§ **Available data**

(** X4.  An exception that is no instance of [Exception] goes through
    [publish_body] untouched, from [topic_path] and from [publish]
    alike, with or without ["200"] in its text. *)
Theorem publish_body_passes_base_exception {S} (client : client S)
  (body project_id topic : pyvalue) (w : world S) (e : exn) :
  exn_is_Exception e = false ->
  (exists s1, topic_path client project_id topic (service w) = (Raises e, s1))
  \/ (exists path s1 text s2,
        topic_path client project_id topic (service w) = (Returns path, s1)
        /\ Json.dumps body = Returns text
        /\ publish client path text s1 = (Raises e, s2)) ->
  fst (publish_body client body project_id topic w) = Raises e.
Proof.
  intros Hbase [[s1 Hpath]|(path & s1 & text & s2 & Hpath & Hdumps & Hpublish)];
    rewrite publish_body_steps, Hpath.
  - cbn [fst]. now rewrite surfaced_base_exception.
  - rewrite Hdumps, Hpublish. cbn [fst]. now rewrite surfaced_base_exception.
Qed.

Lemma publish_body_passes_base_exception_witness :
  fst (publish_body (Fixtures.rejecting_client Fixtures.system_exit_200)
         Fixtures.hello Fixtures.proj1 Fixtures.logs Fixtures.start)
    = Raises Fixtures.system_exit_200
  /\ fst (publish_body (Fixtures.unresolving_client Fixtures.keyboard_interrupt_200)
         Fixtures.hello Fixtures.proj1 Fixtures.logs Fixtures.start)
    = Raises Fixtures.keyboard_interrupt_200.
Proof.
  split.
  - apply publish_body_passes_base_exception; [reflexivity|right].
    exists (PyStr (py "projects/proj1/topics/logs")), [], Fixtures.hello_json, [].
    repeat split.
  - apply publish_body_passes_base_exception; [reflexivity|left].
    exists []. reflexivity.
Defined.

(** X5.  When [topic_path] raises, the payload is never looked at:
    [publish_body] ends the same way for every payload, also one that
    [json.dumps] would refuse, and [publish] is not called. *)
Theorem publish_body_path_failure_first {S} (client : client S)
  (project_id topic : pyvalue) (w : world S) (e : exn) (s1 : S) :
  topic_path client project_id topic (service w) = (Raises e, s1) ->
  forall body body' : pyvalue,
    publish_body client body project_id topic w
      = publish_body client body' project_id topic w
    /\ calls (snd (publish_body client body project_id topic w))
       = calls w ++ [TopicPath project_id topic].
Proof.
  intros Hpath body body'. rewrite !publish_body_steps, Hpath. now split.
Qed.

Lemma publish_body_path_failure_first_witness :
  publish_body (Fixtures.unresolving_client Fixtures.forbidden)
    Fixtures.unserializable_200 Fixtures.proj1 Fixtures.logs Fixtures.start
  = publish_body (Fixtures.unresolving_client Fixtures.forbidden)
      Fixtures.hello Fixtures.proj1 Fixtures.logs Fixtures.start
  /\ calls (snd (publish_body (Fixtures.unresolving_client Fixtures.forbidden)
                   Fixtures.unserializable_200 Fixtures.proj1 Fixtures.logs
                   Fixtures.start))
     = [TopicPath Fixtures.proj1 Fixtures.logs].
Proof.
  apply (publish_body_path_failure_first (Fixtures.unresolving_client Fixtures.forbidden)
           Fixtures.proj1 Fixtures.logs Fixtures.start Fixtures.forbidden []).
  reflexivity.
Defined.

(** X6.  [publish_body] prints nothing: on every path, returning or
    raising, [sys.stderr] is as it was. *)
Theorem publish_body_keeps_stderr {S} (client : client S)
  (body project_id topic : pyvalue) (w : world S) :
  stderr (snd (publish_body client body project_id topic w)) = stderr w.
Proof.
  rewrite publish_body_steps.
  destruct (topic_path client project_id topic (service w)) as [[path|e1] s1];
    [|reflexivity].
  destruct (Json.dumps body) as [text|e2]; [|reflexivity].
  destruct (publish client path text s1) as [[future|e3] s2]; reflexivity.
Qed.

(** X7.  The test on the text is a test for a contiguous part: when
    [publish] raises an instance of [Exception] whose [str] returns
    anything, then ["200"], then anything, [publish_body] raises
    [RecoverableError()]; when the text has no such part, it raises the
    exception itself. *)
Theorem publish_body_substring_rule {S} (client : client S)
  (body project_id topic : pyvalue) (w : world S)
  (path : pyvalue) (s1 s2 : S) (text : pystr) (e : exn) (err_str : pystr) :
  topic_path client project_id topic (service w) = (Returns path, s1) ->
  Json.dumps body = Returns text ->
  publish client path text s1 = (Raises e, s2) ->
  exn_is_Exception e = true ->
  py_str e = Returns err_str ->
  ((exists before after, err_str = before ++ py "200" ++ after) ->
   fst (publish_body client body project_id topic w)
     = Raises (during e RecoverableError))
  /\ (~ (exists before after, err_str = before ++ py "200" ++ after) ->
      fst (publish_body client body project_id topic w) = Raises e).
Proof.
  intros Hpath Hdumps Hpublish Hexc Hstr.
  rewrite publish_body_steps, Hpath, Hdumps, Hpublish. cbn [fst]. split.
  - intros H. apply contains_spec in H.
    now rewrite (surfaced_recoverable e err_str).
  - intros H. rewrite (surfaced_permanent e err_str); [reflexivity|exact Hstr|].
    destruct (contains (py "200") err_str) eqn:H200; [|reflexivity].
    exfalso. apply H. now apply contains_spec.
Qed.
(** * The dual-track recommendation store ([useMovieStore]) and its mapper

    A shallow embedding of the zustand store that holds the filter
    selection, the two recommendation tracks and the exclusion list, and
    of [convertV2MovieToMovie] / [postRecommendationsV2] /
    [postReRecommendSingle] from [api/movieApi.ts].

    Conventions.
    - A JavaScript [number] that the store only ever uses as an integer
      (ids, minutes) is a [Z]; the loss of precision beyond 2^53 is not
      modelled.  A [number] that comes out of [Number(...)] on a string is
      an [option Z]: [Some z] when the string is a plain decimal numeral,
      [None] otherwise ([NaN], or a number this model does not track);
      arithmetic on [None] gives [None].
    - An optional field ([runtime?: number]) or a nullable one
      ([string | null]) is an [option].
    - [set({...})] of zustand merges the given fields into the state; it is
      written as a composition of the field setters below.
    - An [async] action is one function from the state at call time and the
      backend to the state after the action has settled, together with the
      list of HTTP calls it issued.  No other action runs in between.
    - A call through the axios instance either resolves with the response
      data or is rejected with an error.  What its response interceptor
      does to the store on a 401 (it logs the user out and resets the
      store) is part of the model; the page redirects it triggers (on 400,
      401, 423 and 500) and the logout event are not. *)

From Stdlib Require Import ZArith List String Ascii Bool Lia QArith DecimalString.
Import ListNotations.

Open Scope string_scope.
Open Scope list_scope.
Open Scope Z_scope.

(** ** JavaScript helpers used by the store *)

(** [Array.prototype.findIndex]: index of the first element satisfying [p],
    or [-1]. *)
Fixpoint findIndex_from {A : Type} (p : A -> bool) (l : list A) (i : Z) : Z :=
  match l with
  | [] => -1
  | x :: r => if p x then i else findIndex_from p r (i + 1)
  end.

Definition findIndex {A : Type} (p : A -> bool) (l : list A) : Z :=
  findIndex_from p l 0.

(** [arr[i]]: [undefined] (here [None]) outside the array, in particular
    at [-1]. *)
Definition at_index {A : Type} (l : list A) (i : Z) : option A :=
  if i <? 0 then None else nth_error l (Z.to_nat i).

(** [arr.splice(start, 0, x)]: insert [x] before position [start]; a start
    beyond the end is clamped to the length, a negative one counts from the
    end. *)
Definition splice_insert {A : Type} (start : Z) (x : A) (l : list A) : list A :=
  let len := Z.of_nat (List.length l) in
  let k := if start <? 0 then Z.max (len + start) 0 else Z.min start len in
  firstn (Z.to_nat k) l ++ x :: skipn (Z.to_nat k) l.

(** [arr.includes(g)] on an array of strings. *)
Definition includes (g : string) (l : list string) : bool :=
  existsb (String.eqb g) l.

(** [str.split(sep)] for a one-character separator. *)
Fixpoint split (sep : ascii) (s : string) : list string :=
  match s with
  | EmptyString => [EmptyString]
  | String c r =>
      if Ascii.eqb c sep then EmptyString :: split sep r
      else match split sep r with
           | [] => [String c EmptyString]
           | h :: t => String c h :: t
           end
  end.

Definition digit_of (c : ascii) : option Z :=
  let n := nat_of_ascii c in
  if (48 <=? n)%nat && (n <=? 57)%nat then Some (Z.of_nat (n - 48)) else None.

Fixpoint Number_from (acc : Z) (s : string) : option Z :=
  match s with
  | EmptyString => Some acc
  | String c r =>
      match digit_of c with
      | Some d => Number_from (10 * acc + d) r
      | None => None
      end
  end.

(** [Number(s)] on the strings a time field holds: a run of decimal digits
    is its value, the empty string is [0]; any other string is [None]
    (JavaScript yields [NaN] for a non-numeric string; numerals with signs,
    blanks, fractions, exponents or a radix prefix are not tracked). *)
Definition Number (s : string) : option Z := Number_from 0 s.

(** [const [hours, minutes] = time.split(':').map(Number);
     hours * 60 + minutes] -- [None] as soon as one of the two is missing
    (then the sum is [NaN]) or is [None]. *)
Definition timeToMinutes (time : string) : option Z :=
  match map Number (split ":"%char time) with
  | Some hours :: Some minutes :: _ => Some (hours * 60 + minutes)
  | _ => None
  end.
(** * ToDoList-Website: a shallow embedding of [main.py] and [forms.py]

    The Flask application keeps two tables ([users], [todolist]) and, per
    client, a signed session cookie holding the id of the logged-in user.
    Each view function is embedded as a function from the world it sees
    (database and session) to an outcome (new world, flashed notices,
    response).  The library calls the views make (SQLAlchemy queries,
    Flask-Login, WTForms field data, werkzeug.security) are embedded next to
    them, with the PBKDF2 primitive itself left as a parameter.  The secret
    key is taken to be set, so that the session and [flash] are available.
    Strings are byte strings (UTF-8). *)

From Stdlib Require Import String Ascii List Bool Arith Lia NArith.
From Stdlib Require Import Decimal DecimalString DecimalPos DecimalN.
Import ListNotations.
Open Scope string_scope.

(** ** Exceptions and the error monad

    A Python call either returns or raises; a view that lets an exception
    escape answers with a server error. *)

Inductive Exception : Set :=
| AttributeError
| ValueError
| IntegrityError
| UnmappedInstanceError.

Inductive Result (A : Type) : Type :=
| Ok (a : A)
| Raise (e : Exception).
Arguments Ok {A} a.
Arguments Raise {A} e.

Definition bind {A B : Type} (r : Result A) (k : A -> Result B) : Result B :=
  match r with
  | Ok a => k a
  | Raise e => Raise e
  end.

Notation "x <- r ;; k" := (bind r (fun x => k))
  (at level 61, r at next level, right associativity).

(** ** Python string operations used by werkzeug.security *)

(** [s.split(sep)] for a one-character separator ([maxsplit = None]) and
    [s.split(sep, k)] ([maxsplit = Some k]). *)
Fixpoint str_split (sep : ascii) (maxsplit : option nat) (s : string) : list string :=
  match s with
  | EmptyString => [EmptyString]
  | String c rest =>
      if Ascii.eqb c sep then
        match maxsplit with
        | Some 0 => [s]
        | Some (S k) => EmptyString :: str_split sep (Some k) rest
        | None => EmptyString :: str_split sep None rest
        end
      else
        match str_split sep maxsplit rest with
        | [] => [String c EmptyString]
        | hd :: tl => String c hd :: tl
        end
  end.

(** [c in s] *)
Fixpoint str_contains (c : ascii) (s : string) : bool :=
  match s with
  | EmptyString => false
  | String c' rest => Ascii.eqb c' c || str_contains c rest
  end.

(** [str(n)] / ["%d" % n] for a non-negative integer. *)
Definition str_of_int (n : N) : string :=
  NilEmpty.string_of_uint (N.to_uint n).

(** [int(s)] on plain decimal literals; anything else is a [ValueError]. *)
Definition int_of_str (s : string) : Result N :=
  match s with
  | EmptyString => Raise ValueError
  | _ =>
      match NilEmpty.uint_of_string s with
      | Some d => Ok (N.of_uint d)
      | None => Raise ValueError
      end
  end.

(** [c.isdigit()] on ASCII. *)
Definition isdigit (c : ascii) : bool :=
  existsb (Ascii.eqb c) (list_ascii_of_string "0123456789").

Definition dollar : ascii := "$"%char.
Definition colon : ascii := ":"%char.

(** ** werkzeug.security *)

(** [SALT_CHARS]: the alphabet [gen_salt] draws from. *)
Definition SALT_CHARS : list ascii :=
  list_ascii_of_string
    "abcdefghijklmnopqrstuvwxyzABCDEFGHIJKLMNOPQRSTUVWXYZ0123456789".

(** [secrets.choice(SALT_CHARS)], the draw being supplied by the caller. *)
Definition choice (draw : nat) : ascii :=
  nth (draw mod length SALT_CHARS) SALT_CHARS "a"%char.

(** [gen_salt(length)]: [length] independent draws; [rnd i] is the i-th
    draw of the system random source during this call. *)
Fixpoint gen_salt_from (rnd : nat -> nat) (i length : nat) : string :=
  match length with
  | 0 => EmptyString
  | S k => String (choice (rnd i)) (gen_salt_from rnd (S i) k)
  end.

Definition gen_salt (rnd : nat -> nat) (length : nat) : string :=
  gen_salt_from rnd 0 length.

(** ** forms.py: WTForms field data and the declared validators *)

(** The submitted form: the (name, value) pairs of the request body. *)
Definition Form : Type := list (string * string).

(** [field.data] of a [StringField] (also [EmailField], [PasswordField])
    bound to the submitted form: the first value sent under the field's
    name, or [None] when the request carries no such field (WTForms 3,
    the release line whose top-level package exports [EmailField] as
    [forms.py] imports it). *)
Definition field_data (name : string) (formdata : Form) : option string :=
  match filter (fun kv => String.eqb (fst kv) name) formdata with
  | [] => None
  | kv :: _ => Some (snd kv)
  end.

(** ASCII characters [str.strip()] removes. *)
Definition isspace (c : ascii) : bool :=
  let n := nat_of_ascii c in
  (Nat.leb 9 n && Nat.leb n 13) || (Nat.leb 28 n && Nat.leb n 32).
Lemma keeps_files_raise {A} (e : PyExc) : keeps_files (@raise Disk A e).
Proof. intros d. split; [reflexivity|apply extends_refl]. Qed.

Lemma keeps_files_gets {A} (f : Disk -> A) : keeps_files (gets f).
Proof. intros d. split; [reflexivity|apply extends_refl]. Qed.

Lemma keeps_files_log (c : fs_call) : keeps_files (Lib.log c).
Proof. intros d. split; [reflexivity|apply extends_refl]. Qed.

Lemma keeps_files_bind {A B} (m : M Disk A) (k : A -> M Disk B) :
  keeps_files m -> (forall a, keeps_files (k a)) -> keeps_files (bind m k).
Proof.
  intros Hm Hk d. unfold bind. destruct (Hm d) as [Hc He].
  destruct (m d) as [[a|e] d1]; simpl in *; [|auto].
  destruct (Hk a d1) as [Hc' He']. split; [congruence|].
  eapply extends_trans; eassumption.
Qed.

Lemma keeps_files_try_except {A} (m : M Disk A) (h : PyExc -> M Disk A) :
  keeps_files m -> (forall e, keeps_files (h e)) -> keeps_files (try_except m h).
Proof.
  intros Hm Hh d. unfold try_except. destruct (Hm d) as [Hc He].
  destruct (m d) as [[a|e] d1]; simpl in *; [auto|].
  destruct (Hh e d1) as [Hc' He']. split; [congruence|].
  eapply extends_trans; eassumption.
Qed.

Lemma keeps_files_mkdir_p (path : string) (exist_ok : bool) :
  keeps_files (Lib.mkdir_p path exist_ok).
Proof.
  intros d. unfold Lib.mkdir_p.
  destruct (path =? ""); [split; [reflexivity|apply extends_refl]|].
  pose proof (mkdirs_from_extends (split_on PosixPath.sep path) (root d)
                (start_dir d path) false) as Hext.
  destruct (Lib.mkdirs_from _ _ _ _) as [r [e|[|]]]; simpl in *; auto.
  destruct (stat _ path) as [e|[data|es]]; simpl; auto.
  destruct exist_ok; simpl; auto.
Qed.

Lemma keeps_files_make_local_path (path : string) :
  keeps_files (DiskPersistence._make_local_path path).
Proof.
  unfold DiskPersistence._make_local_path.
  apply keeps_files_bind; [apply keeps_files_gets|]. intros ex.
  destruct (negb ex); [|apply keeps_files_ret].
  apply keeps_files_try_except.
  - apply keeps_files_bind; [apply keeps_files_log|]. intros _.
    apply keeps_files_mkdir_p.
  - intros e. destruct (DiskPersistence.is_OSError e); [|apply keeps_files_raise].
    apply keeps_files_bind; [apply keeps_files_gets|]. intros isd.
    destruct (negb isd); [apply keeps_files_raise|apply keeps_files_ret].
Qed.

Lemma keeps_files_stat {A} (m : M Disk A) (d : Disk) (path data : string) :
  keeps_files m ->
  stat d path = inr (File data) ->
  stat (snd (m d)) path = inr (File data).
Proof.
  intros Hm Hstat. destruct (Hm d) as [Hc He].
  pose proof (stat_file_extends d _ (journal (snd (m d))) path data He Hstat) as H.
  rewrite <- Hc in H. now destruct (snd (m d)).
Qed.

(** When [upload] returns, the destination holds the content that the source
    had, and the source is still a file. *)
Lemma upload_copies (from_path to_path data : string) (d d' : Disk) :
  stat d (DiskPersistence.strip_file_header from_path) = inr (File data) ->
  DiskPersistence.upload from_path to_path d = (Ok tt, d') ->
  stat d' (DiskPersistence.strip_file_header to_path) = inr (File data)
  /\ exists kept,
       stat d' (DiskPersistence.strip_file_header from_path) = inr (File kept).
Proof.
  intros Hsrc. unfold DiskPersistence.upload, bind.
  pose proof (keeps_files_stat _ d _ _ (keeps_files_make_local_path
                (PosixPath.dirname (DiskPersistence.strip_file_header to_path))) Hsrc)
    as Hkept.
  destruct (DiskPersistence._make_local_path _ d) as [[[]|e] d0]; [|discriminate].
  simpl in Hkept. intros Hcopy.
  apply shutil_copyfile_outcome in Hcopy as (data' & Hsrc' & Hdst & Hcwd & Hshape).
  assert (data' = data) as -> by congruence.
  split; [exact Hdst|].
  unfold stat, namei in *. unfold start_dir in *. rewrite Hcwd.
  destruct (DiskPersistence.strip_file_header from_path =? ""); [discriminate|].
  destruct (resolve_from (root d0) _ _) as [e|cs] eqn:E; [discriminate|].
  rewrite (resolve_from_shape _ _ _ Hshape _ _ E).
  destruct (get (root d0) cs) as [n|] eqn:En; [|discriminate].
  injection Hsrc' as ->.
  destruct (Hshape _ _ En) as (n' & Hn' & [kept ->]). rewrite Hn'. eauto.
Qed.
(** [d[k]] *)
Definition subscript {S} (k : string) (d : dict) : action S V :=
  match dict_get k d with
  | Some v => ret v
  | None => raise (KeyError k)
  end.

End Dict.
Arguments dict V : clear implicits.

(** [{k: f(v) for k, v in items}] *)
Definition dict_comprehension {A V} (f : A -> V) (items : list (string * A)) : dict V :=
  fold_left (fun d kv => dict_set (fst kv) (f (snd kv)) d) items [].

(** [str(n)] for an integer. *)
Definition str (n : Z) : string := NilZero.string_of_int (Z.to_int n).

(* ================================================================== *)
(** * SHA-256 (FIPS 180-4), the digest behind [hashlib.sha256]

    Words are 32-bit integers held in [Z]; additions wrap modulo 2^32. *)

Module SHA256.

Definition add32 (x y : Z) : Z := (x + y) mod 2 ^ 32.

Definition rotr (n x : Z) : Z :=
  Z.lor (Z.shiftr x n) (Z.shiftl x (32 - n) mod 2 ^ 32).

Definition Ch (x y z : Z) : Z :=
  Z.lxor (Z.land x y) (Z.land (Z.lxor x 0xffffffff) z).

Definition Maj (x y z : Z) : Z :=
  Z.lxor (Z.lxor (Z.land x y) (Z.land x z)) (Z.land y z).

Definition Sigma0 (x : Z) : Z := Z.lxor (Z.lxor (rotr 2 x) (rotr 13 x)) (rotr 22 x).
Definition Sigma1 (x : Z) : Z := Z.lxor (Z.lxor (rotr 6 x) (rotr 11 x)) (rotr 25 x).
Definition sigma0 (x : Z) : Z := Z.lxor (Z.lxor (rotr 7 x) (rotr 18 x)) (Z.shiftr x 3).
Definition sigma1 (x : Z) : Z := Z.lxor (Z.lxor (rotr 17 x) (rotr 19 x)) (Z.shiftr x 10).

(** The primes up to [n], by trial division. *)
Definition primes_upto (n : nat) : list Z :=
  filter (fun p => forallb (fun d => negb (p mod d =? 0))
                           (map Z.of_nat (seq 2 (Z.to_nat p - 2))))
         (map Z.of_nat (seq 2 (n - 1))).
(** A sum of doubles that rounds up to the next integer: the cosine of a
    millionth of a degree is [0.9999999999999999], and
    [0.9999999999999999 + 67] is [68.0]. *)
Lemma rounded_frame_black :
  px (stripes 51 17 (stripe_index cos_millionth 51 67)) 1 0 0 = Some 0.
Proof. unfold stripes. rewrite px_first_column by lia. by vm_compute. Qed.

Lemma rounded_translated_white :
  px (translated cos_millionth 51 17 67) 1 0 0 = Some 255.
Proof.
  unfold translated, stripes. rewrite px_first_column by lia. by vm_compute.
Qed.

(** A negative cosine. *)
Lemma obtuse_frame_white :
  px (stripes 51 17 (stripe_index cos_120 51 18)) 3 0 0 = Some 255.
Proof. unfold stripes. rewrite px_first_column by lia. by vm_compute. Qed.

Lemma obtuse_translated_black : px (translated cos_120 51 17 18) 3 0 0 = Some 0.
Proof.
  unfold translated, stripes. rewrite px_first_column by lia. by vm_compute.
Qed.

(** A negative speed. *)
Lemma reversed_frame_white :
  px (stripes 51 17 (stripe_index cos_20 51 (-18))) 19 0 0 = Some 255.
Proof. unfold stripes. rewrite px_first_column by lia. by vm_compute. Qed.

Lemma reversed_translated_black :
  px (translated cos_20 51 17 (-18)) 19 0 0 = Some 0.
Proof.
  unfold translated, stripes. rewrite px_first_column by lia. by vm_compute.
Qed.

§ **Task description**
Up to and including the line with "exn_is_Exception e = false ->", output every line of the records above exactly, starting from the first; output nothing else.

§ **Response to this task**
(** X4.  An exception that is no instance of [Exception] goes through
    [publish_body] untouched, from [topic_path] and from [publish]
    alike, with or without ["200"] in its text. *)
Theorem publish_body_passes_base_exception {S} (client : client S)
  (body project_id topic : pyvalue) (w : world S) (e : exn) :
  exn_is_Exception e = false ->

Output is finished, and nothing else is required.